* [About this exercise] In the entries that follow, how many lines hold the string "Import"? Give only that number.

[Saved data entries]
- - - - -

(* ===== verification/GnavTlm.v ===== *)
(** * GnavTlm: the GLONASS C/A telemetry decoder blocks

    [class glonass_l1_ca_telemetry_decoder_gs] of
    [src/src/algorithms/telemetry_decoder/gnuradio_blocks/glonass_l1_ca_telemetry_decoder_gs.{h,cc}]
    and [class glonass_l2_ca_telemetry_decoder_gs] of
    [glonass_l2_ca_telemetry_decoder_gs.{h,cc}], which repeats it statement by
    statement and differs in the name of its signal ([band_signal]): the search of the time mark, the bi-binary and relative codes of a string,
    the publication of what it completes, and the time of week of every symbol.
    One call of [general_work] consumes one symbol and is one program here.

    Left out: dump files, CRC statistics and what is printed. *)

From S2P Require Import Prelude Cstring Float64 GnssSignal Viterbi TlmDecoder GnavTables GnavMessage.
From stdpp Require Import list strings.
From Stdlib Require Import ZArith Lia Ascii SpecFloat.
Local Open Scope Z_scope.
Local Open Scope cxx_scope.

(** ** Messages and state *)

(** A message on one of the output ports. *)
Inductive gnav_message :=
  | telemetry_gnav_ephemeris (e : Glonass_Gnav_Ephemeris)
  | telemetry_gnav_utc_model (u : Glonass_Gnav_Utc_Model)
  | telemetry_gnav_almanac (a : Glonass_Gnav_Almanac)
  | preamble_timestamp_samples (t : double)
  | gnav_Nav_msg_from_TLM (p : Nav_Message_Packet).

Record gnav_tlm := mkgnav_tlm {
  d_preambles_symbols : list Z;
  (** [boost::circular_buffer<Gnss_Synchro>], the oldest first. *)
  d_symbol_history : list Gnss_Synchro;
  d_nav : Glonass_Gnav_Navigation_Message;
  d_satellite : Gnss_Satellite;
  d_nav_msg_packet : Nav_Message_Packet;
  d_preamble_time_samples : double;
  d_TOW_at_current_symbol : double;
  d_sample_counter : Z;
  d_preamble_index : Z;
  d_stat : Z;
  d_CRC_error_counter : Z;
  d_channel : Z;
  d_flag_frame_sync : bool;
  d_flag_preamble : bool;
  d_enable_navdata_monitor : bool;
  (** The messages published, the last first. *)
  published : list gnav_message
}.
#[export] Instance eta_gnav_tlm : Eta gnav_tlm := fun d =>
  mkgnav_tlm (d_preambles_symbols d) (d_symbol_history d) (d_nav d) (d_satellite d)
    (d_nav_msg_packet d) (d_preamble_time_samples d) (d_TOW_at_current_symbol d)
    (d_sample_counter d) (d_preamble_index d) (d_stat d) (d_CRC_error_counter d) (d_channel d)
    (d_flag_frame_sync d) (d_flag_preamble d) (d_enable_navdata_monitor d) (published d).

Definition publish (msg : gnav_message) (d : gnav_tlm) : gnav_tlm :=
  d <| published ::= cons msg |>.

(** The time mark: every bit is ten symbols of 1 or -1. *)
Definition preamble_samples : list Z :=
  concat (map (fun bit => replicate (Z.to_nat GLONASS_GNAV_TELEMETRY_SYMBOLS_PER_PREAMBLE_BIT)
                            (if bit =? 1 then 1 else -1)) GLONASS_GNAV_PREAMBLE).

(** Which of the two blocks. *)
Inductive gnav_band := L1_CA | L2_CA.

Definition band_signal (band : gnav_band) : cstring :=
  match band with L1_CA => str "1G" | L2_CA => str "2G" end.

Definition new_gnav_tlm (band : gnav_band) (satellite : Gnss_Satellite) (conf : Tlm_Conf) : gnav_tlm := {|
  d_preambles_symbols := preamble_samples;
  d_symbol_history := [];
  d_nav := new_Glonass_Gnav_Navigation_Message;
  d_satellite := new_Gnss_Satellite (system satellite) (GnssSignal.PRN satellite);
  d_nav_msg_packet :=
    if enable_navdata_monitor conf then mkNav_Message_Packet (str "R") (band_signal band) 0 0 []
    else mkNav_Message_Packet [] [] 0 0 [];
  d_preamble_time_samples := dzero;
  d_TOW_at_current_symbol := dzero;
  d_sample_counter := 0;
  d_preamble_index := 0;
  d_stat := 0;
  d_CRC_error_counter := 0;
  d_channel := 0;
  d_flag_frame_sync := false;
  d_flag_preamble := false;
  d_enable_navdata_monitor := enable_navdata_monitor conf;
  published := [] |}.

(** ** Control from the channel *)

Definition set_satellite (satellite : Gnss_Satellite) (d : gnav_tlm) : gnav_tlm :=
  d <| d_satellite := new_Gnss_Satellite (system satellite) (GnssSignal.PRN satellite) |>.

Definition set_channel (channel : Z) (d : gnav_tlm) : gnav_tlm := d <| d_channel := channel |>.

(** [inline void reset(){};] *)
Definition reset_gnav_tlm (d : gnav_tlm) : gnav_tlm := d.

(** ** From symbols to bits *)

(** One symbol: the sum of the chip, the symbols in it and the code so far. *)
Definition add_to_chip (s : double * Z * cstring) (symbol : double) : double * Z * cstring :=
  let '(chip_acc, chip_acc_counter, bi_binary_code) := s in
  let chip_acc := dadd chip_acc symbol in
  let chip_acc_counter := chip_acc_counter + 1 in
  if chip_acc_counter =? GLONASS_GNAV_TELEMETRY_SYMBOLS_PER_BIT
  then (dzero, 0, bi_binary_code ++ [bit_char (SFltb dzero chip_acc)])
  else (chip_acc, chip_acc_counter, bi_binary_code).

Definition bi_binary (frame_symbols : list double) : cstring :=
  (foldl add_to_chip (dzero, 0, []) frame_symbols).2.

(** A bit is the pair of chips 1, 0. *)
Definition relative (bi_binary_code : cstring) : cstring :=
  map (fun i => bit_char (Ascii.eqb (vget "0"%char bi_binary_code (2 * i)) "1" &&
                          Ascii.eqb (vget "0"%char bi_binary_code (2 * i + 1)) "0"))
    (seqZ 0 GLONASS_GNAV_STRING_BITS).

(** A data bit is the change from a bit of the relative code to the next. *)
Definition data_bits (relative_code : cstring) : cstring :=
  "0"%char :: map (fun i => bit_char (negb (Ascii.eqb (vget "0"%char relative_code (i - 1))
                                                      (vget "0"%char relative_code i))))
                (seqZ 1 (GLONASS_GNAV_STRING_BITS - 1)).

(** ** Publication *)

Definition keep_nav_message (bits : cstring) (d : gnav_tlm) : gnav_tlm :=
  if d_enable_navdata_monitor d then
    d <| d_nav_msg_packet ::= fun p =>
      mkNav_Message_Packet (packet_system p) (packet_signal p) (packet_prn p)
        (packet_tow_at_current_symbol_ms p) bits |>
  else d.

Definition publish_ephemeris (d : gnav_tlm) : gnav_tlm :=
  let '(new, nav) := have_new_ephemeris (d_nav d) in
  if new : bool then
    let d := d <| d_nav := set_rf_link (rf_link (d_satellite d)) nav |> in
    publish (telemetry_gnav_ephemeris (get_ephemeris (d_nav d))) d
  else d <| d_nav := nav |>.

Definition publish_utc_model (d : gnav_tlm) : gnav_tlm :=
  let '(new, nav) := have_new_utc_model (d_nav d) in
  let d := d <| d_nav := nav |> in
  if new : bool then publish (telemetry_gnav_utc_model (get_utc_model (d_nav d))) d else d.

(** A program on the message decoder of the block. *)
Definition with_nav {A} (c : prog Glonass_Gnav_Navigation_Message A) : prog gnav_tlm A := fun d =>
  let '(o, nav) := c (d_nav d) in (o, d <| d_nav := nav |>).

Definition publish_almanac : prog gnav_tlm unit :=
  new <- with_nav have_new_almanac;;
  if new : bool then
    d <- gets id;;
    a <- lift (get_almanac (get_alm_satellite_slot_number (d_nav d)) (d_nav d));;
    modify (publish (telemetry_gnav_almanac a))
  else ret tt.

(** String 4 tells which satellite is received. *)
Definition update_slot_number (d : gnav_tlm) : gnav_tlm :=
  if get_flag_update_slot_number (d_nav d) then
    let n := d_n (string_4 (get_ephemeris (d_nav d))) in
    let s := update_PRN (u32 n) (d_satellite d) in
    let s := (what_block (system s) (u32 n) s).2 in
    d <| d_satellite := s |> <| d_nav ::= set_flag_update_slot_number false |>
  else d.

Section block.
Context `{Calendar}.

(** The bits of a string to the message decoder, and what is new to the ports. *)
Definition decode_bits (bits : cstring) : prog gnav_tlm unit :=
  modify (keep_nav_message bits);;
  with_nav (string_decoder bits);;
  modify publish_ephemeris;;
  modify publish_utc_model;;
  publish_almanac;;
  modify update_slot_number.

Definition decode_string (frame_symbols : list double) : prog gnav_tlm unit :=
  decode_bits (data_bits (relative (bi_binary frame_symbols))).

(** ** One symbol *)

Definition receive_symbol (g : Gnss_Synchro) (d : gnav_tlm) : gnav_tlm :=
  (d <| d_symbol_history ::= fun h =>
    let h := h ++ [g] in
    drop (Z.to_nat (Z.of_nat (length h) - GLONASS_GNAV_STRING_SYMBOLS)) h |>)
    <| d_sample_counter ::= fun n => u64 (n + 1) |>
    <| d_flag_preamble := false |>.

(** ** Frame synchronisation *)

Definition corr_value (d : gnav_tlm) : Z :=
  if GLONASS_GNAV_PREAMBLE_LENGTH_SYMBOLS <=? Z.of_nat (length (d_symbol_history d))
  then correlation GLONASS_GNAV_PREAMBLE_LENGTH_SYMBOLS (d_preambles_symbols d)
         (map Prompt_I (d_symbol_history d))
  else 0.

Definition preamble_detected (d : gnav_tlm) : bool :=
  GLONASS_GNAV_PREAMBLE_LENGTH_SYMBOLS <=? Z.abs (corr_value d).

(** [static_cast<double>(d_symbol_history[0].Tracking_sample_counter)]. *)
Definition oldest_sample (d : gnav_tlm) : double :=
  match d_symbol_history d with
  | g :: _ => double_of_Z (Tracking_sample_counter g)
  | [] => dzero
  end.

(** [d_stat == 0]: no preamble information. *)
Definition search_preamble (d : gnav_tlm) : gnav_tlm :=
  if preamble_detected d then
    d <| d_preamble_index := d_sample_counter d |> <| d_stat := 1 |>
      <| d_preamble_time_samples := oldest_sample d |>
  else d.

(** [d_stat == 1]: possible preamble lock. *)
Definition confirm_preamble (d : gnav_tlm) : gnav_tlm :=
  if preamble_detected d then
    let preamble_diff := i32 (d_sample_counter d - d_preamble_index d) in
    let d := d <| d_preamble_time_samples := oldest_sample d |> in
    if Z.abs (preamble_diff - GLONASS_GNAV_PREAMBLE_PERIOD_SYMBOLS) =? 0 then
      (publish (preamble_timestamp_samples (d_preamble_time_samples d))
        (d <| d_preamble_index := d_sample_counter d |>)) <| d_stat := 2 |>
    else if GLONASS_GNAV_PREAMBLE_PERIOD_SYMBOLS <? preamble_diff then d <| d_stat := 0 |> else d
  else d.

(** The data symbols of the string in the history, upright. *)
Definition string_symbols (d : gnav_tlm) : list double :=
  map (fun i =>
    let x := vget dzero (map Prompt_I (d_symbol_history d))
               (i + GLONASS_GNAV_PREAMBLE_LENGTH_SYMBOLS) in
    if 0 <? corr_value d then x else SFopp x)
    (seqZ 0 (GLONASS_GNAV_STRING_SYMBOLS - GLONASS_GNAV_PREAMBLE_LENGTH_SYMBOLS)).

Definition good_string (d : gnav_tlm) : gnav_tlm :=
  d <| d_CRC_error_counter := 0 |> <| d_flag_preamble := true |>
    <| d_preamble_index := d_sample_counter d |> <| d_flag_frame_sync := true |>.

Definition CRC_ERROR_LIMIT : Z := 6.

Definition bad_string (d : gnav_tlm) : gnav_tlm :=
  let d := d <| d_CRC_error_counter ::= fun n => i32 (n + 1) |>
             <| d_preamble_index := d_sample_counter d |> in
  if CRC_ERROR_LIMIT <? d_CRC_error_counter d
  then d <| d_flag_frame_sync := false |> <| d_stat := 0 |> else d.

(** [d_stat == 2]: a string ends. *)
Definition end_string : prog gnav_tlm unit :=
  d <- gets id;;
  if d_sample_counter d =? u64 (d_preamble_index d + u64 GLONASS_GNAV_STRING_SYMBOLS) then
    decode_string (string_symbols d);;
    modify (fun d => if get_flag_CRC_test (d_nav d) then good_string d else bad_string d)
  else ret tt.

Definition frame_sync : prog gnav_tlm unit :=
  stat <- gets d_stat;;
  match stat with
  | 0 => modify search_preamble
  | 1 => modify confirm_preamble
  | 2 => end_string
  | _ => ret tt
  end.

(** ** The time of week *)

(** [floor((d_TOW - GLONASS_GNAV_PREAMBLE_DURATION_S) * 1000) / 1000]. *)
Definition preamble_TOW (TOW : double) : double :=
  ddiv (double_of_Z (floor_Z (dmul (dsub TOW GLONASS_GNAV_PREAMBLE_DURATION_S) (double_of_Z 1000))))
    (double_of_Z 1000).

Definition update_tow (d : gnav_tlm) : gnav_tlm :=
  if d_flag_preamble d && get_flag_TOW_new (d_nav d) then
    d <| d_TOW_at_current_symbol := preamble_TOW (d_TOW (get_ephemeris (d_nav d))) |>
      <| d_nav ::= set_flag_TOW_new false |>
  else
    d <| d_TOW_at_current_symbol ::= fun t => dadd t GLONASS_L1_CA_CODE_PERIOD_S |>.

(** ** The output *)

(** [round], of a finite number: halves away from zero. *)
Definition round_Z (x : double) : Z :=
  match x with
  | S754_finite s m e =>
      let n := if 0 <=? e then Zpos m * 2 ^ e else (Zpos m + 2 ^ (- e - 1)) / 2 ^ (- e) in
      if s then - n else n
  | _ => 0
  end.

Definition flag_valid_word (d : gnav_tlm) : bool := d_flag_frame_sync d && is_flag_TOW_set (d_nav d).

(** The navigation message monitor. *)
Definition publish_nav_message (g : Gnss_Synchro) (d : gnav_tlm) : gnav_tlm :=
  let p := d_nav_msg_packet d in
  if d_enable_navdata_monitor d && negb (Nat.eqb (length (nav_message p)) 0) then
    let p := mkNav_Message_Packet (packet_system p) (packet_signal p) (i32 (synchro_PRN g))
               (i32 (TlmDecoder.TOW_at_current_symbol_ms g)) (nav_message p) in
    (publish (gnav_Nav_msg_from_TLM p) d) <| d_nav_msg_packet :=
      mkNav_Message_Packet (packet_system p) (packet_signal p) (packet_prn p)
        (packet_tow_at_current_symbol_ms p) [] |>
  else d.

Definition make_output (g : Gnss_Synchro) : prog gnav_tlm Gnss_Synchro :=
  d <- gets id;;
  tow <- lift (uint32_of_double (round_Z (dmul (d_TOW_at_current_symbol d) (double_of_Z 1000))));;
  let g := g <| synchro_PRN := GnssSignal.PRN (d_satellite d) |>
             <| TlmDecoder.TOW_at_current_symbol_ms := tow |>
             <| TlmDecoder.Flag_valid_word := flag_valid_word d |> in
  (if flag_valid_word d then modify (publish_nav_message g) else ret tt);;
  ret g.

(** ** General work *)

Definition general_work (g : Gnss_Synchro) : prog gnav_tlm Gnss_Synchro :=
  modify (receive_symbol g);;
  frame_sync;;
  modify update_tow;;
  make_output g.

End block.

- - - - -

* [Problem solution] 3